Привлекает в оценке Клариссы и особенно Ловеласа отсутствие какого-либо морализаторства со стороны Карамзина, а ведь имя героя давно уже стало нарицательным.

Рецензия на “Клариссу Гарлов” оказывается не просто рецензией, а зерном целой теории характеров. Здесь термин “характеры” переживает новую стадию обогащения: он обозначаем не просто душевный строй человека, а особенность сложной души, сотканной из противоречий. Более того, перед нами два сложных характера в разных вариантах.

Из взаимоотношений между ними состоит вся фабула романа. Вот сколько новых объектов и новых приемов анализа сразу вводил Карамзин в критику.

Карамзин вдумывался в проблему характеров как критик и как писатель. Он чувствовал, что эта проблема центральная в сентиментализме и логически вытекает из принципов изображения чувствительности, индивидуальности, социальной характерности.

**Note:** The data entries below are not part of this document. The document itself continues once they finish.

(* ===== verification/ControlValidate.v ===== *)
(** * Validation of control requests (crates/control-engine/src/validate.rs)

    A request is checked against the profile of its device before it reaches
    the queue: a property write is mapped to driver addresses and raw values, a
    command to the command of the driver.  The constructors of
    [serde_json::Value] are an interface, [JsonValue]. *)

From S2P Require Import Prelude RustStd RustFloat ObservationModel ProfileModel ProfileConvert ControlModel ControlQueue.
From stdpp Require Import options.

(** ** Requests (observation-model property.rs, command.rs, control.rs) *)
Record PropertyWriteItem : Type := mkPropertyWriteItem {
  wi_path : str;
  wi_value : Value.t;
}.

Record CommandParameter : Type := mkCommandParameter {
  pa_name : str;
  pa_value : Value.t;
}.

Record CommandRequest : Type := mkCommandRequest {
  co_command : str;
  co_parameters : list CommandParameter;
}.

Module ControlOperation.
Inductive t : Type :=
| PropertyWrite (items : list PropertyWriteItem)
| CommandExecute (request : CommandRequest).
End ControlOperation.

Record ControlRequest : Type := mkControlRequest {
  rq_request_id : str;
  rq_namespace : str;
  rq_device_id : str;
  rq_requested_at_ns : Z;
  rq_timeout_ms : Z;
  rq_operation : ControlOperation.t;
}.

Module ValidationError.
Inductive t : Type :=
| PropertyNotFound (path : str)
| PropertyNotWritable (path : str)
| ValueTypeMismatch (path : str) (expected : DataType.t)
| ValueOutOfRange (path : str) (value : Z) (min max : option Z)
| ValueNotRepresentable (path : str)
| CommandNotFound (command : str)
| MissingParameter (command parameter : str)
| UnknownParameter (command parameter : str)
| ParameterTypeMismatch (command parameter : str) (expected : DataType.t)
| DuplicateParameter (command parameter : str)
| ParameterOutOfRange (command parameter : str) (value : Z) (min max : option Z)
| ParameterNotFinite (command parameter : str)
| ParameterNotRepresentable (command parameter : str)
| EmptyWrite
| ProfileConfiguration (path : str).

Definition code (e : t) : string :=
  match e with
  | PropertyNotFound _ => "PROPERTY_NOT_FOUND"
  | PropertyNotWritable _ => "PROPERTY_NOT_WRITABLE"
  | ValueTypeMismatch _ _ => "VALUE_TYPE_MISMATCH"
  | ValueOutOfRange _ _ _ _ => "VALUE_OUT_OF_RANGE"
  | ValueNotRepresentable _ => "VALUE_NOT_REPRESENTABLE"
  | CommandNotFound _ => "COMMAND_NOT_FOUND"
  | MissingParameter _ _ => "MISSING_PARAMETER"
  | UnknownParameter _ _ => "UNKNOWN_PARAMETER"
  | ParameterTypeMismatch _ _ _ => "PARAMETER_TYPE_MISMATCH"
  | DuplicateParameter _ _ => "DUPLICATE_PARAMETER"
  | ParameterOutOfRange _ _ _ _ _ => "PARAMETER_OUT_OF_RANGE"
  | ParameterNotFinite _ _ => "PARAMETER_NOT_FINITE"
  | ParameterNotRepresentable _ _ => "PARAMETER_NOT_REPRESENTABLE"
  | EmptyWrite => "EMPTY_WRITE"
  | ProfileConfiguration _ => "PROFILE_CONFIGURATION"
  end.
End ValidationError.

Definition map_conversion (p : ProfileProperty) (e : ConversionError.t) : ValidationError.t :=
  let path := pr_path p in
  match e with
  | ConversionError.NotWritable => ValidationError.PropertyNotWritable path
  | ConversionError.SemanticTypeMismatch expected => ValidationError.ValueTypeMismatch path expected
  | ConversionError.MinMaxViolation value min max =>
      ValidationError.ValueOutOfRange path value min max
  | ConversionError.ScaleInvalid _ _ => ValidationError.ProfileConfiguration path
  | ConversionError.NotFinite _ | ConversionError.ExactRequired _ | ConversionError.Overflow _ _
  | ConversionError.PrecisionLoss _ => ValidationError.ValueNotRepresentable path
  end.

Когда-то Ломоносов ставил вопрос о страстях человека вообще как физиологических свойствах. Сумароков ввел их мир эстетики и сделал предметом изображения. Уже не о страстях, а о разнообразных “врожденных свойствах” души говорил Плавильщиков.

Характер стал обозначать не действующее лицо и драме, а именно некоторый неповторимый склад души. Карамзин полнее исследовал соотношение понятий характера и темперамента, определил богатое содержание первого, решительнее связал их с опытом русской исторической и современной жизни.